▸ **TASK DETAILS**
Lift out, unaltered, the lines of the material below between the line holding "(** The string" and the line holding "assert (byte 0)", counting both.

▸ **DATA TO USE**
(* ===== verification/FsFile.v ===== *)
(** The upper layers of the file system, kernel/fs.c: reading and writing the contents of an
    inode, directories, and path names. *)
From S2P Require Import Prelude Memory Riscv Kalloc Vm Sleeplock Bio Log Fs State Process.

(** * File contents *)

(** The result pairs the return value with the bytes that went to a kernel destination. The
    loop carries [tot], [off], [dst] and those bytes. *)
Definition readi (ip : nat) (dst : kdst) (off n : Z) : M kst (Z * list Z) :=
  x <- zoom fs_lens (get_inode ip) ;;
  if (off >? i_size x) || (u32 (off + n) <? off) then ret (0, []) else
  let n := if u32 (off + n) >? i_size x then u32 (i_size x - off) else n in
  loop (S (Z.to_nat n)) (fun st : Z * Z * kdst * list Z => let '(tot, off, dst, acc) := st in
    if tot <? n then
      addr <- zoom fs_lens (bmap ip (off / BSIZE)) ;;
      if addr =? 0 then ret (inr (s32 tot, acc)) else
      x <- zoom fs_lens (get_inode ip) ;;
      bp <- zoom fs_lens (fbread (i_dev x) addr) ;;
      let m := Z.min (n - tot) (BSIZE - off mod BSIZE) in
      d <- zoom fs_lens (fdata bp) ;;
      r <- either_copyout dst (drop (Z.to_nat (off mod BSIZE)) d) m ;;
      if fst r =? -1 then
        zoom fs_lens (fbrelse bp) ;;
        ret (inr (-1, acc))
      else
        zoom fs_lens (fbrelse bp) ;;
        let dst := match dst with DUser va => DUser (u64 (va + m)) | DKern => DKern end in
        ret (inl (u32 (tot + m), u32 (off + m), dst, acc ++ snd r))
    else ret (inr (s32 tot, acc))) (0, off, dst, []).

(** The loop carries [tot], [off] and [src], and leaves with the first two. The bytes a failed
    copy has already put in the buffer stay there. *)
Definition writei (ip : nat) (src : ksrc) (off n : Z) : M kst Z :=
  x <- zoom fs_lens (get_inode ip) ;;
  if (off >? i_size x) || (u32 (off + n) <? off) then ret (-1) else
  if u32 (off + n) >? MAXFILE * BSIZE then ret (-1) else
  r <- loop (S (Z.to_nat n)) (fun st : Z * Z * ksrc => let '(tot, off, src) := st in
    if tot <? n then
      addr <- zoom fs_lens (bmap ip (off / BSIZE)) ;;
      if addr =? 0 then ret (inr (tot, off)) else
      x <- zoom fs_lens (get_inode ip) ;;
      bp <- zoom fs_lens (fbread (i_dev x) addr) ;;
      let m := Z.min (n - tot) (BSIZE - off mod BSIZE) in
      r <- either_copyin src m ;;
      d <- zoom fs_lens (fdata bp) ;;
      zoom fs_lens (fstore bp (splice d (Z.to_nat (off mod BSIZE)) (snd r))) ;;
      if fst r =? -1 then
        zoom fs_lens (fbrelse bp) ;;
        ret (inr (tot, off))
      else
        zoom fs_lens (flog_write bp) ;;
        zoom fs_lens (fbrelse bp) ;;
        let src := match src with SUser va => SUser (u64 (va + m)) | SKern l => SKern (drop (Z.to_nat m) l) end in
        ret (inl (u32 (tot + m), u32 (off + m), src))
    else ret (inr (tot, off))) (0, off, src) ;;
  let '(tot, off) := r in
  x <- zoom fs_lens (get_inode ip) ;;
  (if off >? i_size x then zoom fs_lens (upd_inode ip (set_size off)) else ret tt) ;;
  zoom fs_lens (iupdate ip) ;;
  ret (s32 tot).

(** * Directories *)

(** [strncmp] and [strncpy] of kernel/string.c on character arrays; past its end an array
    reads as NUL. *)
Fixpoint strncmp_l (p q : list Z) (n : nat) : Z :=
  match n with
  | O => 0
  | S k =>
      let a := default 0 (head p) in
      let b := default 0 (head q) in
      if negb (a =? 0) && (a =? b) then strncmp_l (tail p) (tail q) k else u8 a - u8 b
  end.
Fixpoint strncpy_l (t : list Z) (n : nat) : list Z :=
  match n with
  | O => []
  | S k =>
      let a := default 0 (head t) in
      if a =? 0 then replicate (S k) 0 else a :: strncpy_l (tail t) k
  end.

Definition namecmp (s t : list Z) : Z := strncmp_l s t DIRSIZ.

(** [struct dirent]: a 16-bit inode number and the name. *)
Definition DIRENT : Z := 16.
Definition de_inum (de : list Z) : Z := get16 de 0.
Definition de_name (de : list Z) : list Z := take DIRSIZ (drop 2 de).
Definition mkdirent (inum : Z) (name : list Z) : list Z := u16 inum mod 256 :: u16 inum / 256 :: name.

(** [poff] is returned with the inode. *)
Definition dirlookup (dp : nat) (name : list Z) : M kst (option (nat * Z)) :=
  x <- zoom fs_lens (get_inode dp) ;;
  if negb (i_type x =? T_DIR) then panic "dirlookup not DIR" else
  loop (S (Z.to_nat (i_size x / DIRENT + 1))) (fun off =>
    x <- zoom fs_lens (get_inode dp) ;;
    if off <? i_size x then
      r <- readi dp DKern off DIRENT ;;
      let '(n, de) := r in
      if negb (n =? DIRENT) then panic "dirlookup read" else
      if de_inum de =? 0 then ret (inl (u32 (off + DIRENT))) else
      if namecmp name (de_name de) =? 0 then
        ip <- zoom fs_lens (iget (i_dev x) (de_inum de)) ;;
        ret (inr (Some (ip, off)))
      else ret (inl (u32 (off + DIRENT)))
    else ret (inr None)) 0.

Definition dirlink (dp : nat) (name : list Z) (inum : Z) : M kst Z :=
  r <- dirlookup dp name ;;
  match r with
  | Some (ip, _) => zoom fs_lens (iput ip) ;; ret (-1)
  | None =>
      x <- zoom fs_lens (get_inode dp) ;;
      off <- loop (S (Z.to_nat (i_size x / DIRENT + 1))) (fun off =>
        x <- zoom fs_lens (get_inode dp) ;;
        if off <? i_size x then
          r <- readi dp DKern off DIRENT ;;
          let '(n, de) := r in
          if negb (n =? DIRENT) then panic "dirlink read" else
          if de_inum de =? 0 then ret (inr off) else ret (inl (off + DIRENT))
        else ret (inr off)) 0 ;;
      n <- writei dp (SKern (mkdirent inum (strncpy_l name DIRSIZ))) off DIRENT ;;
      if negb (n =? DIRENT) then ret (-1) else ret 0
  end.

(** * Paths *)

Definition slash : Z := 47.

Fixpoint skip_slashes (path : list Z) : list Z :=
  match path with
  | c :: path' => if c =? slash then skip_slashes path' else path
  | [] => []
  end.

(** The characters up to the next slash or the end, and the rest. *)
Fixpoint span_elem (path : list Z) : list Z * list Z :=
  match path with
  | c :: path' => if (c =? slash) || (c =? 0) then ([], path)
                  else let '(e, r) := span_elem path' in (c :: e, r)
  | [] => ([], [])
  end.

(** [path] is a string, its end (or a NUL) the end of the path; [name] is the caller's array,
    of which only the bytes written change. *)
Definition skipelem (path name : list Z) : option (list Z * list Z) :=
  let path := skip_slashes path in
  if default 0 (head path) =? 0 then None else
  let '(s, path) := span_elem path in
  let len := length s in
  let name := if Nat.leb DIRSIZ len then take DIRSIZ s else s ++ 0 :: drop (S len) name in
  Some (skip_slashes path, name).

(** The inode with the final path element, when the parent is asked for. *)
Definition namex (path : list Z) (nameiparent : bool) (name : list Z) : M kst (option (nat * list Z)) :=
  ip <- (if default 0 (head path) =? slash then zoom fs_lens (iget ROOTDEV ROOTINO)
         else p <- myproc ;; x <- get_proc p ;; zoom fs_lens (idup (default 0%nat (p_cwd x)))) ;;
  loop (S (length path)) (fun st : nat * list Z * list Z => let '(ip, path, name) := st in
    match skipelem path name with
    | Some (path, name) =>
        zoom fs_lens (ilock (Some ip)) ;;
        x <- zoom fs_lens (get_inode ip) ;;
        if negb (i_type x =? T_DIR) then
          zoom fs_lens (iunlockput (Some ip)) ;;
          ret (inr None)
        else if nameiparent && (default 0 (head path) =? 0) then
          zoom fs_lens (iunlock (Some ip)) ;;
          ret (inr (Some (ip, name)))
        else
          r <- dirlookup ip name ;;
          match r with
          | None =>
              zoom fs_lens (iunlockput (Some ip)) ;;
              ret (inr None)
          | Some (next, _) =>
              zoom fs_lens (iunlockput (Some ip)) ;;
              ret (inl (next, path, name))
          end
    | None =>
        if nameiparent then
          zoom fs_lens (iput ip) ;;
          ret (inr None)
        else ret (inr (Some (ip, name)))
    end) (ip, path, name).

(** An uninitialised [char name[DIRSIZ]] holds anything; its contents are never read before
    they are written. *)
Definition name0 : list Z := replicate DIRSIZ 0.

Definition namei (path : list Z) : M kst (option nat) :=
  r <- namex path false name0 ;;
  ret (fst <$> r).

Definition nameiparent (path : list Z) : M kst (option (nat * list Z)) := namex path true name0.
(* ===== verification/FsPath.v ===== *)
(** Names and paths: what [namecmp] compares, and how [skipelem] splits a path. *)
From S2P Require Import Prelude Sleeplock Bio Log Fs State Process FsFile.

(** The string in a character array of size [n]: up to a NUL or the end. *)
Fixpoint cstr (n : nat) (l : list Z) : list Z :=
  match n, l with
  | S n', c :: l' => if c =? 0 then [] else c :: cstr n' l'
  | _, _ => []
  end.

Definition byte (c : Z) : Prop := 0 <= c < 256.

Lemma byte_u8 c : byte c -> u8 c = c.
Proof. apply u8_small. Qed.

(** [strncmp] is zero exactly on equal strings. *)
Lemma strncmp_l_eq n p q : Forall byte p -> Forall byte q -> strncmp_l p q n = 0 <-> cstr n p = cstr n q.
Proof.
  assert (byte 0) as H0 by (unfold byte; lia).
  revert p q. induction n as [|n IH]; intros p q Hp Hq; simpl; [by destruct p, q|].
  destruct p as [|a p], q as [|b q]; simpl; repeat match goal with H : Forall _ (_ :: _) |- _ => apply Forall_cons in H as [? ?] end;
    rewrite ?byte_u8 by done.
  - done.
  - destruct (Z.eqb_spec b 0) as [->|]; [done|]. split; [lia|done].
  - rewrite andb_comm. destruct (Z.eqb_spec a 0) as [->|]; simpl; [done|]. split; [lia|done].
  - destruct (Z.eqb_spec a 0) as [->|Ha]; simpl.
    + destruct (Z.eqb_spec b 0) as [->|Hb]; [done|]. split; [lia|done].
    + destruct (Z.eqb_spec a b) as [<-|Hab].
      * rewrite (proj2 (Z.eqb_neq a 0)), IH by done. split; [by intros ->|by intros [= ->]].
      * split; [lia|]. destruct (Z.eqb_spec b 0); [done|]. by intros [= -> _].
Qed.

Lemma cstr_length n l : (length (cstr n l) <= n)%nat.
Proof. revert l. induction n as [|n IH]; intros [|c l]; simpl; try lia. destruct (c =? 0); simpl; [lia|]. specialize (IH l). lia. Qed.

(** ** Paths *)

(** The pieces of a path between slashes, some of them empty. *)
Fixpoint path_words (p : list Z) : list (list Z) :=
  match p with
  | [] => [[]]
  | c :: p' =>
      if c =? 0 then [[]]
      else if c =? slash then [] :: path_words p'
      else match path_words p' with w :: ws => (c :: w) :: ws | [] => [[c]] end
  end.
(** The elements of a path: the pieces that are not empty, cut to the length of a name. *)
Definition elements (p : list Z) : list (list Z) := take DIRSIZ <$> filter (fun w => w <> []) (path_words p).

Lemma path_words_cons p : exists w ws, path_words p = w :: ws.
Proof.
  destruct p as [|c p]; simpl; [eauto|]. destruct (c =? 0); [eauto|]. destruct (c =? slash); [eauto|].
  destruct (path_words p); eauto.
Qed.

Lemma path_words_skip p : filter (fun w => w <> []) (path_words (skip_slashes p)) = filter (fun w => w <> []) (path_words p).
Proof.
  induction p as [|c p IH]; [done|]. cbn [skip_slashes path_words]. destruct (Z.eqb_spec c slash) as [->|Hc].
  2: { cbn [path_words]. by rewrite (proj2 (Z.eqb_neq c slash) Hc). }
  change (slash =? 0) with false. cbv iota. rewrite filter_cons_False by auto. done.
Qed.
Lemma elements_skip p : elements (skip_slashes p) = elements p.
Proof. unfold elements. by rewrite path_words_skip. Qed.

Lemma skip_slashes_length p : (length (skip_slashes p) <= length p)%nat.
Proof. induction p as [|c p IH]; simpl; [done|]. destruct (c =? slash); simpl; lia. Qed.

Lemma skip_slashes_head p : default 0 (head (skip_slashes p)) <> slash.
Proof. induction p as [|c p IH]; simpl; [done|]. destruct (Z.eqb_spec c slash); [done|]. done. Qed.

Lemma span_elem_words p e r : span_elem p = (e, r) ->
  exists ws, path_words p = e :: ws /\ (default 0 (head r) = slash \/ default 0 (head r) = 0) /\
    filter (fun w => w <> []) ws = filter (fun w => w <> []) (path_words r) /\ length p = (length e + length r)%nat.
Proof.
  revert e r. induction p as [|c p IH]; intros e r; simpl.
  - intros [= <- <-]. exists []. split_and!; try done. by right.
  - destruct (Z.eqb_spec c 0) as [->|Hc0].
    + rewrite orb_true_r. intros [= <- <-]. exists []. split_and!; try done. by right.
    + rewrite orb_false_r. destruct (Z.eqb_spec c slash) as [->|Hcs].
      * intros [= <- <-]. exists (path_words p). split_and!; [done|by left| |done]. cbn [path_words].
        change (slash =? 0) with false. change (slash =? slash) with true. cbv iota. by rewrite filter_cons_False by auto.
      * destruct (span_elem p) as [e' r'] eqn:E. intros [= <- <-]. destruct (IH e' r' eq_refl) as (ws & -> & H1 & H2 & H3).
        exists ws. split_and!; try done. simpl. lia.
Qed.

Lemma span_elem_clean p e r : span_elem p = (e, r) -> Forall (fun c => c <> 0) e.
Proof.
  revert e r. induction p as [|c p IH]; intros e r; simpl; [by intros [= <- <-]|].
  destruct (Z.eqb_spec c slash); simpl; [by intros [= <- <-]|]. destruct (Z.eqb_spec c 0); [by intros [= <- <-]|].
  destruct (span_elem p) as [e' r'] eqn:E. intros [= <- <-]. constructor; [done|]. by eapply IH.
Qed.

Lemma cstr_clean n e : Forall (fun c => c <> 0) e -> (n <= length e)%nat -> cstr n e = take n e.
Proof.
  revert e. induction n as [|n IH]; intros e He Hl; [done|]. destruct e as [|c e]; simpl in *; [lia|].
  apply Forall_cons in He as [Hc He]. rewrite (proj2 (Z.eqb_neq c 0)) by done. f_equal. apply IH; [done|lia].
Qed.
Lemma cstr_nul n e r : Forall (fun c => c <> 0) e -> (length e < n)%nat -> cstr n (e ++ 0 :: r) = e.
Proof.
  revert e. induction n as [|n IH]; intros e He Hl; [lia|]. destruct e as [|c e]; simpl in *; [done|].
  apply Forall_cons in He as [Hc He]. rewrite (proj2 (Z.eqb_neq c 0)) by done. f_equal. apply IH; [done|lia].
Qed.
Lemma cstr_take n e : cstr n (take n e) = cstr n e.
Proof. revert e. induction n as [|n IH]; intros [|c e]; simpl; try done. by rewrite IH. Qed.

(** [skipelem] takes the first element of the path and leaves a shorter path. *)
Lemma skipelem_spec p name :
  match skipelem p name with
  | None => elements p = []
  | Some (p', name') => elements p = cstr DIRSIZ name' :: elements p' /\ (length p' < length p)%nat /\
      default 0 (head p') <> slash
  end.
Proof.
  unfold skipelem. pose proof (elements_skip p) as Hes. pose proof (skip_slashes_head p) as Hh. pose proof (skip_slashes_length p) as Hl.
  destruct (Z.eqb_spec (default 0 (head (skip_slashes p))) 0) as [H0|H0].
  - rewrite <- Hes. unfold elements. destruct (skip_slashes p) as [|c q]; [done|]. simpl in H0. subst c. done.
  - destruct (span_elem (skip_slashes p)) as [e r] eqn:E. destruct (span_elem_words _ _ _ E) as (ws & Hw & Hr & Hf & Hlen).
    pose proof (span_elem_clean _ _ _ E) as Hc.
    assert (e <> []) as He. { intros ->. destruct (skip_slashes p) as [|c q]; [done|]. simpl in *.
      destruct (Z.eqb_spec c slash); [done|]. destruct (Z.eqb_spec c 0); [done|]. destruct (span_elem q). done. }
    split_and!; [|pose proof (skip_slashes_length r); destruct e; [done|]; simpl in *; lia|apply skip_slashes_head].
    rewrite <- Hes. unfold elements. rewrite Hw, filter_cons_True by done. rewrite fmap_cons, path_words_skip, Hf. f_equal.
    destruct (Nat.leb_spec DIRSIZ (length e)).
    + rewrite cstr_take. symmetry. by apply cstr_clean.
    + rewrite cstr_nul by done. by rewrite take_ge by lia.
Qed.

(** At the end of the path [*path] is NUL. *)
Lemma elements_end p : default 0 (head p) <> slash -> default 0 (head p) = 0 <-> elements p = [].
Proof.
  intros Hs. destruct p as [|c p]; simpl in *; [done|]. unfold elements. cbn [path_words]. destruct (Z.eqb_spec c 0) as [->|Hc]; [done|].
  rewrite (proj2 (Z.eqb_neq c slash)) by done. split; [done|]. destruct (path_words p) as [|w ws]; by rewrite filter_cons_True.
Qed.

Lemma skip_slashes_bytes p : Forall byte p -> Forall byte (skip_slashes p).
Proof. induction 1; simpl; [done|]. case_match; [done|by constructor]. Qed.
Lemma span_elem_bytes p : Forall byte p -> Forall byte (span_elem p).1 /\ Forall byte (span_elem p).2.
Proof.
  induction 1 as [|c p Hc Hp [IH1 IH2]]; simpl; [done|]. case_match; simpl; [split; [done|by constructor]|].
  destruct (span_elem p); simpl in *. split; [by constructor|done].
Qed.
Lemma skipelem_bytes p name p' name' : Forall byte p -> Forall byte name -> skipelem p name = Some (p', name') ->
  Forall byte p' /\ Forall byte name'.
Proof.
  intros Hp Hn. unfold skipelem. case_match; [done|]. pose proof (span_elem_bytes _ (skip_slashes_bytes _ Hp)) as [H1 H2].
  destruct (span_elem (skip_slashes p)) as [e r]. simpl in *. intros [= <- <-]. split; [by apply skip_slashes_bytes|].
  case_match; [by apply Forall_take|]. apply Forall_app. split; [done|]. constructor; [unfold byte; lia|by apply Forall_drop].
Qed.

▸ **WRITTEN ANSWER**
(** The string in a character array of size [n]: up to a NUL or the end. *)
Fixpoint cstr (n : nat) (l : list Z) : list Z :=
  match n, l with
  | S n', c :: l' => if c =? 0 then [] else c :: cstr n' l'
  | _, _ => []
  end.

Definition byte (c : Z) : Prop := 0 <= c < 256.

Lemma byte_u8 c : byte c -> u8 c = c.
Proof. apply u8_small. Qed.

(** [strncmp] is zero exactly on equal strings. *)
Lemma strncmp_l_eq n p q : Forall byte p -> Forall byte q -> strncmp_l p q n = 0 <-> cstr n p = cstr n q.
Proof.
  assert (byte 0) as H0 by (unfold byte; lia).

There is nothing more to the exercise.